RTPs Future murky, with application immature

11/01/1996

RTP`s future murky, with applications immature

According to speakers at the recent 4th International Conference on Advanced Thermal Processing of Semiconductors (RTP `96), held in Boise, ID, some RTP processes are now mature, but others require significant improvements.

M.F. Pas of Texas Instruments said that RTP is the only way to achieve the SIA roadmap requirements for silicide contact thickness and junction depth; silicide and implant anneal are mature enough for use in production. Though CoSi2 is being considered for 0.25-micron contacts because of superior sheet resistance and diode leakage, improved understanding of TiSi2 phase transformations suggests, according to Pas, that titanium can be extended to 0.18-micron devices and beyond.

Other applications of RTP are less mature, and requirements are less clear. Pas claimed that RTP will only displace batch furnaces where it is an enabling technology (as it is for silicide and implant anneal), or where it provides lower defect density and lower cost of ownership (COO) than the equivalent batch process. Thus, RTP throughput, power consumption, and other cost factors must be improved.

Hitachi`s Yoshikazu Tanabe points out that while all current applications of RTP are really annealing processes in one form or another (see table), many proposed high-k dielectrics for DRAM storage cells are thermally unstable and will require further thermal budget reductions. Nitrided oxide is also a promising candidate for thin gate dielectrics. So, he said, "it is likely that the next important application of RTP will be gate dielectric and capacitor dielectric processing."

Both Pas and J.R. Hauser, of North Carolina State University, concur. They note that existing problems with boron penetration of the gate oxide during gate implant will become more severe as oxides get thinner. Hauser suggested that metal gates will eventually be required. Meanwhile, RTCVD nitridation and oxidation are frequently suggested, but are constrained by both thermal budget and throughput. According to Pas, high temperature (>1000?C) RTCVD is not reasonable for thermal budget reasons, but lower temperature growth offers unacceptably low deposition rates. Furthermore, said Tanabe, higher deposition rates tend to degrade RTCVD quality. RTP is thus unlikely to be manufacturable for steps requiring more than 100 ? of oxide.

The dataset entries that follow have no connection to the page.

(** One row of taps of [bicubic] on a raster of one colour. *)
Lemma bicubic_row_constant (this : HDRImage) (c : Color4) (q : float) (y : Z)
  (mX mY : BorderMode) (yweight : float) (val : Color4) (totalweight : float) :
  constant_raster this c -> 0 < width this -> 0 < height this ->
  mX <> BLACK -> mY <> BLACK ->
  for_range (floor_int q - 1) (floor_int q + 3)
    (fun x acc =>
       let '(val, totalweight) := acc in
       let distx := Qcabs (q - of_int x) in
       let weight := (cubic_weight distx * yweight)%Qc in
       p <- pixel this x y mX mY ;;
       Ok (Color4_add val (Color4_scale p weight), (totalweight + weight)%Qc))
    (val, totalweight)
  = Ok (Color4_add val (Color4_scale c yweight), (totalweight + yweight)%Qc).
Proof.
  intros Hc Hw Hh HmX HmY. unfold for_range.
  replace (Z.to_nat (floor_int q + 3 - (floor_int q - 1))) with 4%nat by lia.
  pose proof (cubic_taps_sum q) as Hsum.
  cbn [for_loop]. cbv zeta.
  rewrite !pixel_ok by assumption. cbn [bind].
  rewrite !(pixel_val_constant this c) by assumption.
  revert Hsum.
  generalize (cubic_weight (Qcabs (q - of_int (floor_int q - 1)))).
  generalize (cubic_weight (Qcabs (q - of_int (floor_int q - 1 + 1)))).
  generalize (cubic_weight (Qcabs (q - of_int (floor_int q - 1 + 1 + 1)))).
  generalize (cubic_weight (Qcabs (q - of_int (floor_int q - 1 + 1 + 1 + 1)))).
  intros w3 w2 w1 w0 Hsum.
  f_equal. f_equal.
  - destruct val, c. unfold Color4_add, Color4_map2, Color4_scale. cbn [r g b a].
    unfold float in *. f_equal; apply weighted_constant; exact Hsum.
  - unfold float in *. apply weighted_total. exact Hsum.
Qed.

Both Tanabe and Pas foresee increased use of single wafer processing for large diameter wafers. Si becomes more viscous at temperatures >1000?C, and is thus more susceptible to sagging and slip dislocations. Single wafer systems can support the wafer more easily, and shorter process time prevents dislocation migration. Still, Pas said, larger wafers will present serious problems because dopant variations are more likely over the larger area, and can have a major effect on device properties as dimensions shrink.

While throughput and COO are serious worries for present RTP applications, Hauser said temperature measurement and control is "the most pressing problem and the most elusive one" for future applications. For example, future devices will require extremely steep dopant profiles - the upper channel should be lightly doped for threshold control and advanced mobility; the middle region should be more heavily doped to prevent punch through; and the lower channel should have moderate doping to reduce capacitance. The statistical nature of ion implant will make it difficult or impossible to achieve these profiles, so epitaxy or selective epitaxy will probably be needed to form them, and extremely low thermal budgets (as low as 800-850?C) will be required to preserve them through subsequent processes. Similarly, extremely shallow junctions may be formed by elevating the source/drain region through selective epitaxy. All of these proposals will require tight control of interface properties, and thus will probably require single wafer rapid thermal processes. - K.D.